* Exercise prompt:
Repeat precisely the span of lines below that opens with the line containing "(** Thirty data" and closes with the line containing "Definition deep : IndirectedBlocks", both included.

* Record set:
..............................
(** Behind the first double indirection block of the triple indirection, cutting panics. *)
Theorem truncate_back_panics (self : IndirectedBlocks) (n : Z) (Ht : Tight self)
    (Hn : 12 + blocks_per_indirection self + 2 * (blocks_per_indirection self * blocks_per_indirection self) < n ≤ zlen (blocks_of self))
    (Hr : (n - 12 - blocks_per_indirection self - blocks_per_indirection self * blocks_per_indirection self) mod
      (blocks_per_indirection self * blocks_per_indirection self) ≠ 0) :
  truncate_back_data_blocks self n = Panic.
Proof.
  destruct (tight_nat self Ht) as (Hm & Eb & Hb). destruct (flat2_length self Ht) as [Hl2 Hl1]. pose proof (blocks_of_length self Ht) as Hbig. cbv zeta in *.
  pose proof (ti_direct _ Ht) as Hd. pose proof (ti_simple _ Ht) as Hsl. pose proof (ti_triple _ Ht) as C2. pose proof (ti_triple_in _ Ht) as C3.
  assert (n - 12 - blocks_per_indirection self - blocks_per_indirection self * blocks_per_indirection self ≤ zlen (flat2 (triply_indirected_blocks self).2)) as Hcount.
  { unfold blocks_of in Hn. rewrite !zlen_app in Hn. unfold zlen in *. rewrite Eb in *. lia. }
  unfold truncate_back_data_blocks, DIRECT_BLOCK_POINTER_COUNT. rewrite data_block_count_ok by done. run. set (m := Z.to_nat (blocks_per_indirection self)) in *. clearbody m. rewrite Eb in *.
  assert (Z.of_nat (m * m) = Z.of_nat m * Z.of_nat m) as Em by lia. assert (0 < Z.of_nat m * Z.of_nat m) as Hpos by nia. set (sq := Z.of_nat m * Z.of_nat m) in *.
  rewrite (proj2 (Z.ltb_ge _ _)), (proj2 (Z.leb_gt n 12)) by lia. rewrite sub_u_ok by lia. run. rewrite (proj2 (Z.leb_gt _ _)) by lia. rewrite sub_u_ok by lia. run.
  rewrite mul_u_ok by lia. run. fold sq. rewrite (proj2 (Z.leb_gt _ _)) by lia. rewrite sub_u_ok by lia. run. set (k := n - 12 - Z.of_nat m - sq) in *.
  unfold div_u, rem_u. rewrite !(proj2 (Z.eqb_neq (Z.of_nat m) 0)) by lia. run. rewrite sub_u_ok by lia. run.
  assert (k / Z.of_nat m / Z.of_nat m = (k - 1) / sq) as Eq.
  { rewrite Z.div_div by lia. fold sq. pose proof (Z.div_mod k sq ltac:(lia)). pose proof (Z.mod_pos_bound k sq ltac:(lia)). apply (Z.div_unique_pos _ _ _ (k mod sq - 1)); lia. }
  assert (is_Some ((triply_indirected_blocks self).2 !! Z.to_nat ((k - 1) / sq))) as [[p d] Ed].
  { destruct (lookup_lt_is_Some_2 (flat2 (triply_indirected_blocks self).2) (Z.to_nat (k - 1))) as [b Eb2]; [unfold zlen in Hcount; lia|].
    unfold flat2 in Eb2. rewrite (chunked_lookup _ (m * m) ltac:(lia) _ _ C2) in Eb2.
    replace (Z.to_nat (k - 1) / (m * m))%nat with (Z.to_nat ((k - 1) / sq)) in Eb2 by (rewrite <- Em, Z2Nat.inj_div, Nat2Z.id by lia; done).
    destruct ((triply_indirected_blocks self).2 !! Z.to_nat ((k - 1) / sq)); [by eexists|done]. }
  pose proof (chunked_count d m Hm (Forall_lookup_1 _ _ _ _ C3 Ed)) as Hdl. pose proof (chunked_in _ (m * m) ltac:(lia) _ _ _ C2 Ed) as Hdf. cbn in Hdf. specialize (Hdl ltac:(apply Hdf)).
  assert (Z.of_nat m ≤ k / Z.of_nat m ∧ Z.of_nat m ≤ (k - 1) / Z.of_nat m) as [Hk1 Hk2] by (split; apply Z.div_le_lower_bound; lia).
  assert ((get_mut (λ '(p, blocks), blocks ← drain_from blocks (k mod Z.of_nat m); Ret (p, blocks)) (k / Z.of_nat m) d) = Ret d) as E1.
  { unfold get_mut, get. by rewrite lookup_ge_None_2 by lia. }
  assert (drain_from d ((k - 1) / Z.of_nat m + 1) = Panic) as E2 by (unfold drain_from; by rewrite (proj2 (Z.leb_gt _ _)) by (unfold zlen; lia)).
  rewrite Eq. unfold get_mut at 1, get. rewrite Ed, E1. run. rewrite E2. done.
Qed.

End Theorems.

(** ** Examples *)

Section Examples.
Local Existing Instance dev.

(** [n] blocks from 100 on. *)
Definition numbers (n : Z) : list Z := range 100 (100 + n).

Example tests_append : append_blocks (mkBlocks 5 [1; 2; 3; 4; 5; 6; 7] (0, []) (0, []) (0, [])) [8; 9; 10; 11; 12; 13; 14] =
  mkBlocks 5 [1; 2; 3; 4; 5; 6; 7; 8; 9; 10; 11; 12] (13, [14]) (0, []) (0, []).
Proof. vm_compute. reflexivity. Qed.

(** Thirty data blocks with six indirection blocks. *)
Definition sample : IndirectedBlocks := layout 4 (numbers 36).

Lemma sample_small : Small sample ∧ length (blocks_of sample) = 30%nat ∧ traverse sample = numbers 36.
Proof.
  apply (layout_small 4); [lia|lia|vm_compute; lia|reflexivity|].
  apply Forall_forall. intros x Hx. unfold numbers in Hx. apply elem_of_range in Hx. lia.
Qed.

Lemma block_at_offset_flatten_witness : Tight sample ∧ ∃ l, flatten_data_blocks sample = Ret l ∧ data_block_count sample = Ret (zlen l) ∧
  block_at_offset sample 29 = Ret (l !! Z.to_nat 29).
Proof. split; [apply sample_small|]. apply (block_at_offset_flatten sample 29); [apply sample_small|lia]. Defined.

(** Two data blocks more fit without another indirection block. *)
Lemma append_blocks_spec_witness : Small (append_blocks sample [200; 201]) ∧ data_block_count (append_blocks sample [200; 201]) = Ret 32.
Proof.
  destruct (append_blocks_spec sample [200; 201] (blocks_of sample) 2 6 6) as (H1 & _ & H2 & _);
    [apply sample_small|vm_compute; reflexivity|lia|vm_compute; discriminate|by repeat constructor|vm_compute; reflexivity|vm_compute; reflexivity|reflexivity|].
  split; [exact H1|exact H2].
Defined.

Lemma truncate_partitions_witness : ∃ self' diff, truncate_back_data_blocks sample 21 = Ret self' ∧ Small self' ∧
  flatten_data_blocks self' = Ret (take 21 (blocks_of sample)) ∧ truncate_front_data_blocks sample 21 = Ret diff ∧ changed_data_blocks diff = drop 21 (blocks_of sample).
Proof.
  apply (truncate_partitions sample (blocks_of sample) 21); [apply sample_small|vm_compute; reflexivity|]. split; vm_compute; discriminate.
Defined.

(** A file of 36 data blocks whose triple indirection has two double ones. *)
Definition deep : IndirectedBlocks :=
  mkBlocks 2 (numbers 12) (1, [2; 3]) (4, [(5, [6; 7]); (8, [9; 10])]) (11, [(12, [(13, [14; 15]); (16, [17; 18])]); (19, [(20, [21])])]).

Lemma deep_tight : Tight deep.
Proof. split; cbn; try lia; try (repeat constructor; cbn; lia); try done. Qed.

Lemma truncate_back_panics_witness : zlen (blocks_of deep) = 23 ∧ truncate_back_data_blocks deep 23 = Panic.
Proof. split; [reflexivity|]. apply truncate_back_panics; [exact deep_tight|split; vm_compute; done|vm_compute; discriminate]. Defined.

(** Blocks for a number of data blocks, three to an indirection block. *)
Definition filled (k : Z) : out IndirectedBlocks :=
  n ← necessary_indirection_block_count k 3;
  Ret (append_blocks (mkBlocks 3 [] (0, []) (0, []) (0, [])) (numbers (k + n))).

(** Up to the first double indirection block of the triple indirection every block is used. Behind
    it a block is taken and lost: blocks for 35 data blocks become 34, and blocks for 34 become 33
    with an empty indirection block at the end, on which the count is 24. *)
Theorem append_loses_blocks : (s ← filled 33; data_block_count s) = Ret 33 ∧ (s ← filled 35; data_block_count s) = Ret 34 ∧
  (s ← filled 34; data_block_count s) = Ret 24 ∧ (s ← filled 34; l ← flatten_data_blocks s; Ret (zlen l)) = Ret 33.
Proof. split_and!; vm_compute; reflexivity. Qed.

(** Of a file of 29 data blocks 20 are kept; block 112, which points to eight of them, is given
    back. *)
Theorem truncate_frees_used_block : freed_blocks (layout 256 (numbers 30)) 20000 1024 = Ret (range 121 130 ++ [112]) ∧
  (s ← truncate_back_data_blocks (layout 256 (numbers 30)) 20; Ret (singly_indirected_blocks s)) = Ret (112, range 113 121).
Proof. split; vm_compute; reflexivity. Qed.

(** Nothing is appended to a file without blocks when only the new blocks are asked for. *)
Theorem append_to_empty_appends_nothing : let empty := mkBlocks 256 [] (0, []) (0, []) (0, []) in
  append_blocks_with_difference empty [100; 101] None = Ret (empty, no_difference empty).
Proof. vm_compute. reflexivity. Qed.
End Examples.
..............................
* Written reply:
(** Thirty data blocks with six indirection blocks. *)
Definition sample : IndirectedBlocks := layout 4 (numbers 36).

Lemma sample_small : Small sample ∧ length (blocks_of sample) = 30%nat ∧ traverse sample = numbers 36.
Proof.
  apply (layout_small 4); [lia|lia|vm_compute; lia|reflexivity|].
  apply Forall_forall. intros x Hx. unfold numbers in Hx. apply elem_of_range in Hx. lia.
Qed.

Lemma block_at_offset_flatten_witness : Tight sample ∧ ∃ l, flatten_data_blocks sample = Ret l ∧ data_block_count sample = Ret (zlen l) ∧
  block_at_offset sample 29 = Ret (l !! Z.to_nat 29).
Proof. split; [apply sample_small|]. apply (block_at_offset_flatten sample 29); [apply sample_small|lia]. Defined.

(** Two data blocks more fit without another indirection block. *)
Lemma append_blocks_spec_witness : Small (append_blocks sample [200; 201]) ∧ data_block_count (append_blocks sample [200; 201]) = Ret 32.
Proof.
  destruct (append_blocks_spec sample [200; 201] (blocks_of sample) 2 6 6) as (H1 & _ & H2 & _);
    [apply sample_small|vm_compute; reflexivity|lia|vm_compute; discriminate|by repeat constructor|vm_compute; reflexivity|vm_compute; reflexivity|reflexivity|].
  split; [exact H1|exact H2].
Defined.

Lemma truncate_partitions_witness : ∃ self' diff, truncate_back_data_blocks sample 21 = Ret self' ∧ Small self' ∧
  flatten_data_blocks self' = Ret (take 21 (blocks_of sample)) ∧ truncate_front_data_blocks sample 21 = Ret diff ∧ changed_data_blocks diff = drop 21 (blocks_of sample).
Proof.
  apply (truncate_partitions sample (blocks_of sample) 21); [apply sample_small|vm_compute; reflexivity|]. split; vm_compute; discriminate.
Defined.

(** A file of 36 data blocks whose triple indirection has two double ones. *)
Definition deep : IndirectedBlocks :=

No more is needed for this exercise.